But here's the problem. If you over emphasize 'living' then you might as well take out 99 percent of the plane set. Why would anyone take a P39D up against La7s, or a Spit I up against D9s if 'dying' is penalized. The only 'risk' we take is getting into the fight, and the fight is all that matters to many of us, because in the end, one base on the map looks like another base and winning a do-over seems silly. In my wildest imagination as a little kid, I never thought I could go into a dogfight against another person in a WW2 fighter. Lo and behold I got older and got the chance, even if it's just a cartoon plane and my imagination at work. Why would I not want to live out that childhood dream?
We're not emulating combat conditions. This isn't combat it's a game where we pretend. People do things in here they wouldn't ever have done in combat because death isn't real here. You'd have to be a fool to HO like some folks do in here, more often then not followed by colliding with the guy they are trying to HO. What's the penalty if you get shot down, bail out and get 'captured". Do you include potential mechanical failures? How about oxygen use?
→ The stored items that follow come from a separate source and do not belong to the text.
(** Restoring the bytes of tags that all fitted. *)
Lemma deserialize_rel s ts ts0 : tags_repr (tags s) ts0 → Forall tag_ok ts →
  fitting 4 ts = length ts → resize_fits 32 (tags s) (length ts) →
  ∃ s', deserialize s (encode_tags ts) = Done s' ∧ tags_repr (tags s') ts ∧ m s' = m s.
Proof.
  intros (els0&Hv0&_) Hok Hfit Hroom. pose proof (fitting_few _ Hfit) as Hfew.
  unfold deserialize, encode_tags. rewrite Hfit, take_ge by lia.
  set (n := length ts) in *. unfold header. rewrite <- app_assoc.
  replace (0 <? _) with true by (rewrite !length_app; simpl; lia).
  pose proof (read_u16_chars [] (Z.of_nat n) (u16_chars (Z.of_nat n) ++ concat (encode_tag <$> ts))
    ltac:(lia)) as H1.
  pose proof (read_u16_chars (u16_chars (Z.of_nat n)) (Z.of_nat n) (concat (encode_tag <$> ts))
    ltac:(lia)) as H2.
  change (Z.of_nat (length [])) with 0 in H1. cbn [app] in H1.
  change (Z.of_nat (length (u16_chars (Z.of_nat n)))) with 2 in H2.
  cbv zeta. rewrite H1. cbn [obind]. rewrite H2. cbn [obind].
  destruct (vec_repr_resize 32 (vc_vector_clear (tags s)) n (tag_cells initTag))
    as (v&els&Hres&Hv&Hl); [by eapply vec_repr_clear|done|exact Hroom|].
  rewrite Hres. cbn [obind]. rewrite Nat2Z.id.
  destruct (deserialize_loop_rel (header n n ++ concat (encode_tag <$> ts)) ts Hok v els 0
    (header n n) []) as (d&els'&Hrun&Hv'&Hl'&_&Hf'); [done|lia|by rewrite app_nil_r|].
  unfold header in Hrun. rewrite <- app_assoc in Hrun.
  change (Z.of_nat (length _)) with 4 in Hrun. change (Z.of_nat 0) with 0 in Hrun.
  fold n in Hrun, Hf'. rewrite Hrun. cbn [obind]. eexists; split; [done|]. split; [|done].
  exists els'. split; [exact Hv'|]. rewrite drop_0, take_ge in Hf' by lia. done.
Qed.

(** ** Too little room *)

Lemma memcpy_outcome {B} (d : list (option B)) i src :
  memcpy d i src = Undefined ∨ ∃ d', memcpy d i src = Done d' ∧ length d' = length d.
Proof.
  unfold memcpy. case_match eqn:E; [right|by left]. eexists; split; [done|].
  rewrite !length_app, length_take, length_drop. lia.
Qed.
(** C14: in front of the end tag of an open element, calls from the same place
    report implied end tags, one for every element that was opened behind the
    last one of that name; then no more end tags are implied, and the end tag
    closes the element. *)
Theorem svelte_outer_end_tag (valid_symbols valid_symbols' : TokenType → bool) n l l2 s name more ts1 ts2 :
  (rem (view_of l) < n)%nat → Z.of_nat (rem (view_of l)) < 4294967296 →
  at_start (view_of l) → markup_symbols valid_symbols → valid_symbols IMPLICIT_END_TAG = true →
  after_space (v_rest (view_of l)) = ("<" : Z) :: ("/" : Z) :: name ++ more →
  name_text name more → name ≠ [] → tag_of_name name ∉ ts2 →
  few (ts1 ++ tag_of_name name :: ts2) → scanner_repr s (ts1 ++ tag_of_name name :: ts2) →
  (rem (view_of l2) ≤ rem (view_of l))%nat → at_start (view_of l2) →
  after_space (v_rest (view_of l2)) = name ++ more → markup_symbols valid_symbols' →
  valid_symbols' START_TAG_NAME = false → valid_symbols' END_TAG_NAME = true →
  ∃ s', nsteps (implicit_close valid_symbols n l) (length ts2) s s'
    ∧ scanner_repr s' (ts1 ++ [tag_of_name name])
    ∧ (∃ l' s'', tree_sitter_svelte_external_scanner_scan valid_symbols n (mkst l 0 s')
         = Done (false, mkst l' 0 s''))
    ∧ ∃ l' s'', tree_sitter_svelte_external_scanner_scan valid_symbols' n (mkst l2 0 s')
         = Done (true, mkst l' (TokenType_to_Z END_TAG_NAME) s'') ∧ scanner_repr s'' ts1.
Proof.
  intros Hn H32 Hst Hm Hv Hrest Hname Hne Ha Hfew Hs Hlt Hst2 Hrest2 Hm2 Hv2 Hv3.
  destruct (implicit_close_run valid_symbols n l s name more ts1 ts2) as (s'&Hsteps&Hs'); [done..|].
  assert (few (ts1 ++ [tag_of_name name])) as Hfew'.
  { unfold few in *. rewrite !length_app in *. simpl in *. lia. }
  exists s'. split_and!; [done|done| |].
  - destruct (wp_run (tree_sitter_svelte_external_scanner_scan valid_symbols) n l 0 s'
      (λ r v' y' s'', r = false ∧ y' = 0)) as (r'&l'&y'&s''&Hrun&->&->); [|by exists l', s''].
    eapply (wp_implicit _ (ts1 ++ [tag_of_name name])); [done..|].
    intros v' s'' r _. unfold r. rewrite (implicit_end_slash _ _ _ (tag_of_name name)) by (by apply tag_at_name).
    rewrite implied_end_outer by apply not_elem_of_nil. done.
  - destruct (wp_run (tree_sitter_svelte_external_scanner_scan valid_symbols') n l2 0 s'
      (λ r v' y' s'', r = true ∧ y' = TokenType_to_Z END_TAG_NAME ∧ scanner_repr s'' ts1))
      as (r'&l'&y'&s''&Hrun&->&->&Hs''); [|by exists l', s''].
    eapply (wp_tag_name _ (ts1 ++ [tag_of_name name]) name more); [lia|lia|try done..|]; [by right|].
    unfold tag_name_effect. rewrite Hv2, last_snoc, bool_decide_true, removelast_last by done. done.
Qed.

(** C36: behind [<!], the scanner reports a comment exactly when the text from
    there on is one of the grammar: two dashes, and the shortest text without
    NUL behind whose last dashes comes a [>]; the token is that text. *)
Theorem svelte_comment (valid_symbols : TokenType → bool) n l y s more :
  (rem (view_of l) < n)%nat → Z.of_nat (rem (view_of l)) < 4294967296 →
  at_start (view_of l) → markup_symbols valid_symbols →
  after_space (v_rest (view_of l)) = ("<" : Z) :: ("!" : Z) :: more →
  ∃ r l' y', tree_sitter_svelte_external_scanner_scan valid_symbols n (mkst l y s)
      = Done (r, mkst l' y' s)
    ∧ (r = true ↔ ∃ k, comment_at (("<" : Z) :: ("!" : Z) :: more) k)
    ∧ (r = true → y' = TokenType_to_Z COMMENT
        ∧ comment_at (("<" : Z) :: ("!" : Z) :: more) (length (token_text (view_of l')))
        ∧ ∃ rest, ("<" : Z) :: ("!" : Z) :: more = token_text (view_of l') ++ rest).
Proof.
  intros Hn H32 Hst Hm Hrest. set (rest := ("<" : Z) :: ("!" : Z) :: more) in *.
  destruct (wp_run (tree_sitter_svelte_external_scanner_scan valid_symbols) n l y s
    (λ r v' y' s', s' = s ∧ (r = true ↔ ∃ k, comment_at rest k)
      ∧ (r = true → y' = TokenType_to_Z COMMENT ∧ comment_at rest (length (token_text v'))
        ∧ ∃ rest', rest = token_text v' ++ rest'))) as (r&l'&y'&s'&Hrun&->&Hr&Ht); [|by exists r, l', y'].
  apply (wp_comment _ more); [done..|]. destruct (comment_rest more) as [k|] eqn:Hk.
  - intros v' Htext. pose proof (comment_rest_le _ _ Hk).
    assert (length (token_text v') = (2 + k)%nat) as Hlen.
    { rewrite Htext, length_take. simpl. lia. }
    pose proof Hk as Hc%comment_rest_iff. split_and!; [done|split; [by eauto|done]|].
    intros _. rewrite Hlen. split_and!; [done|done|]. exists (drop (2 + k) rest).
    by rewrite Htext, take_drop.
  - intros v'. split_and!; [done| |done]. split; [done|]. intros [k Hc]. exfalso.
    assert (k = 2 + (k - 2))%nat as Hk2 by (destruct Hc as (?&?&_&_&->); lia).
    rewrite Hk2 in Hc. apply comment_rest_iff in Hc. congruence.
Qed.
Cold? Icing? Gun stoppages?
Do we spread the fields so far apart that an aircraft's range matters? All of a sudden only the USAAF birds with long range DTs can reach the fight? How do you decide where the front starts? Do we divide it by Axis in one Country, Allied in another and Soviet in the third with two of the three always pounding on one? Kinda tough on the Axis since the only heavy bombers are Allied.
How do we decide what people fly? If this is WW2, what year is it? Do the LW pilots have more experience to start and the newbs all start Allied and it's 1939 with Hurri Is, Spit Is, P40Bs etc while the LW has 109Es and 110s, Zekes etc? Or is ot 1945 and the Allies have overwhelming numbers and experience vs the Axis which can't keep enough pilots trained? Is it 1944 and the Axis have just a couple carriers and very few carrier planes while the Allies have all kinds of them?
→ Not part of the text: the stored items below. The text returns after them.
(* ===== verification/SvelteReplay.v ===== *)
(** * Replay of the Svelte scanner

    The scan sees the open elements, and not how the vector that holds them and
    their names came about. *)

From S2P Require Import Prelude CArray CString VcVector VcVectorProofs Scan Logic Replay SvelteTag SvelteTagProofs Svelte SvelteSerial SvelteProofs SvelteScan SvelteClaims.

(** Two scanners with the same open elements; fewer than 2^64 - 1 before the scan. *)
Definition same_tags (s1 s2 : Scanner) : Prop := ∃ ts, scanner_repr s1 ts ∧ scanner_repr s2 ts.
Definition same_few (s1 s2 : Scanner) : Prop := ∃ ts, few ts ∧ scanner_repr s1 ts ∧ scanner_repr s2 ts.

Lemma same_few_tags s1 s2 : same_few s1 s2 → same_tags s1 s2.
Proof. intros (ts&_&?). by exists ts. Qed.

Lemma same_table s1 s2 ts : scanner_repr s1 ts → scanner_repr s2 ts → m s1 = m s2.
Proof. intros (_&[H1]) (_&[H2]). congruence. Qed.

(** The tag of any name is a tag. *)
Lemma for_name_is_tag m s chars t : name_table m → str_repr s chars → for_name m s = Done t →
  ∃ a, tag_rel (tag_cells t) a.
Proof.
  intros Hm Hs. pose proof Hs as [Hb Hn]. unfold for_name. rewrite Hb, Hn.
  set (k := Z.to_nat (to_u32 (Z.of_nat (length chars)))).
  assert (0 ≤ to_u32 (Z.of_nat (length chars)) ≤ Z.of_nat (length chars)) as Hk
    by (unfold to_u32; pose proof (Z.mod_pos_bound (Z.of_nat (length chars)) 4294967296); pose proof (Z.mod_le (Z.of_nat (length chars)) 4294967296); lia).
  assert (length (take k chars) = k) as Hl by (rewrite length_take; lia).
  pose proof (hashmap_get_names m (take k chars) ((Some <$> drop k chars) ++ [Some 0]) Hm) as E.
  rewrite Hl, app_assoc, <- fmap_app, take_drop in E. replace (Z.of_nat k) with (to_u32 (Z.of_nat (length chars))) in E by lia.
  rewrite E. cbn [obind]. pose proof (lookup_name_range (take k chars)) as Hr. rewrite CUSTOM_val in Hr.
  destruct (_ =? 0); cbn [negb].
  - destruct (str_repr_init_string _ _ Hs) as (s'&Hi&Hs'). unfold initTagArgs. rewrite Hi. intros [= <-].
    exists (CUSTOM, norm chars). apply tag_rel_cells; [done|cbn [fst]; rewrite CUSTOM_val; lia|].
    cbn [fst snd]. rewrite Z.eqb_refl. exists (norm chars). split; [done|]. apply norm_norm.
  - intros [= <-]. exists (lookup_name (take k chars), []). apply tag_rel_cells; cbn [fst snd type]; [done|lia|].
    rewrite CUSTOM_val. by replace (_ =? _) with false by lia.
Qed.

(** The string of a name while it is read. *)
Definition named (s : ekstring) : Prop := s = NaS ∨ ∃ chars, str_repr s chars.

Lemma named_concat s c s' : named s → concat_string_char s c = Done s' → named s'.
Proof.
  intros [->|[chars Hs]] E.
  - destruct (str_repr_concat_nas c) as (s1&E1&H1). rewrite E in E1. injection E1 as <-. right. by exists [c].
  - destruct (str_repr_concat s chars c Hs) as (s1&E1&H1). rewrite E in E1. injection E1 as <-. right. by eexists.
Qed.

Lemma named_repr s : named s → (slength s =? 0) = false → ∃ chars, str_repr s chars.
Proof. by intros [->|?]. Qed.

Section replay.
Context {L : Type} {HL : TSLexer L} {HW : WCType}.

(** ** What leaves the payload alone *)

Lemma sim_scan_tag_name (P : Scanner → Scanner → Prop) :
  sim (L := L) P (λ a b, a = b ∧ named a) scan_tag_name scan_tag_name.
Proof.
  apply (sim_iter _ (λ a b, a = b ∧ named a)); [by split; [|left]|]. intros a ? [<- Ha].
  apply sim_bind_eq; [sim_tac|intros c]. destruct (is_tag_name_char c); [|by apply sim_ret].
  apply (sim_lift_bind _ (λ b b', b = b' ∧ named b)).
  - destruct (concat_string_char a (to_char c)) as [s| | |] eqn:E; try done. split; [done|by eapply named_concat].
  - intros b ? [<- Hb]. apply sim_bind_eq; [sim_tac|intros _]. by apply sim_ret.
Qed.

Lemma sim_scan_comment (P : Scanner → Scanner → Prop) : sim (L := L) P eq scan_comment scan_comment.
Proof. sim_tac. Qed.
Lemma sim_scan_raw_text_expr (P : Scanner → Scanner → Prop) t :
  sim (L := L) P eq (scan_raw_text_expr t) (scan_raw_text_expr t).
Proof. sim_tac. Qed.

(** ** The parts that see the open elements *)

Local Abbreviation sim_to P m1 m2 := (sim_to (L := L) P same_tags eq m1 m2).

Lemma at_same s1 s2 ts : scanner_repr s1 ts → scanner_repr s2 ts →
  ∀ t1 t2, at_state s1 s2 t1 t2 → same_tags t1 t2.
Proof. intros H1 H2 t1 t2 [-> ->]. by exists ts. Qed.

Lemma sim_pop_tag s1 s2 ts a t : few (ts ++ [a]) → scanner_repr s1 (ts ++ [a]) → scanner_repr s2 (ts ++ [a]) →
  sim_to (at_state s1 s2) (pop_tag t) (pop_tag t).
Proof.
  intros Hf H1 H2. apply sim_to_get. intros t1 t2 [-> ->].
  assert (Z.of_nat (length ts) < 18446744073709551615) as Hl by (unfold few in Hf; rewrite length_app in Hf; cbn in Hf; lia).
  eapply sim_to_bind; [apply (sim_to_set _ same_tags)|].
  - exists ts. by split; eapply scanner_repr_pop.
  - intros _ _ _. apply sim_to_intro; [sim_tac|done].
Qed.

(** The number of open elements; the last one. *)
Lemma same_count s1 s2 ts : scanner_repr s1 ts → scanner_repr s2 ts → count (tags s1) = count (tags s2).
Proof. intros [H1 _] [H2 _]. by rewrite (tags_repr_count _ _ H1), (tags_repr_count _ _ H2). Qed.

Lemma count_snoc s ts : scanner_repr s ts → (count (tags s) =? 0) = false → ∃ ts' a, ts = ts' ++ [a].
Proof.
  intros [H _]. rewrite (tags_repr_count _ _ H). destruct ts as [|x ts _] using rev_ind; [done|]. intros _. by exists ts, x.
Qed.

Lemma sim_scan_raw_text : sim_to same_few scan_raw_text scan_raw_text.
Proof.
  apply sim_to_get. intros s1 s2 (ts&_&H1&H2). cbv zeta. rewrite (same_count s1 s2 ts H1 H2).
  destruct (count (tags s2) =? 0) eqn:E; [apply sim_to_ret; [done|by eapply at_same]|].
  destruct (count_snoc s2 ts H2 E) as (ts'&a&->). apply sim_to_bind_eq; [sim_tac|intros _].
  destruct H1 as [T1 M1], H2 as [T2 M2].
  destruct (tags_repr_back _ _ _ T1) as (e1&P1&E1), (tags_repr_back _ _ _ T2) as (e2&P2&E2).
  rewrite (get_type_rel _ _ _ P1 E1), (get_type_rel _ _ _ P2 E2).
  apply sim_to_intro; [sim_tac|by apply (at_same s1 s2 (ts' ++ [a]))].
Qed.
How do we limit the amounts of time people can fly? if my life allows me 3 hours a week, how do we determine how much flying I have to do to get to a fight, vs a guy who plays 20 hours a week?
Do we designate who flies bombers, who flies attack, who flies defense, who flies on the the offensive? Do we designate escort pilots vs fighter sweeps? Do we determine that some guys have to fly CAP for the carriers while others hit the islands?
It seems to me that what you want is Combat Tour where flying the 'mission' will matter and there will be a reward or penalty for your death and not completing the 'mission'. But that's also going to expect you to follow the mission parameters too I'd think and you might get bored at times, and have to commit time that others might not have.
Bottom line is this isn't real war, it's a air combat simulation 'game' where folks have all kinds of options in how they play. There is no way to create the 'fear' of death until you make it one life and you never play again.
I kinda doubt HTC is going to implement that kind of system however. It doesn't pay

Understand something about furballers too. Many of us have also flown scenarios, FSO's Snapshots or whatever. I was privilaged to CO the 38 Group in the DGS scenario. If you look at the list of guys who flew with me in the 474th in that scenario, you'd find nothing but furballers. Everyone of us who flew that scenario had a blast 'completing the mission" we were given and 3 of 4 frames it was bomber escort. I had 1 kill in 4 frames and died 1 time on a second sortie. I had probably 11-12 hours of time 'in the cockpit' for that 1 kill, but there was a purpose to what the scenario was about and living mattered as did sheperding the bombers. Don't think that 'furballers' don't get that. I think you'd find many of us well versed in the history of WW2 aviation and hardly 'air quake' types.
But we understand the difference between the MA and a Scenario and play the game to fit the time or the event.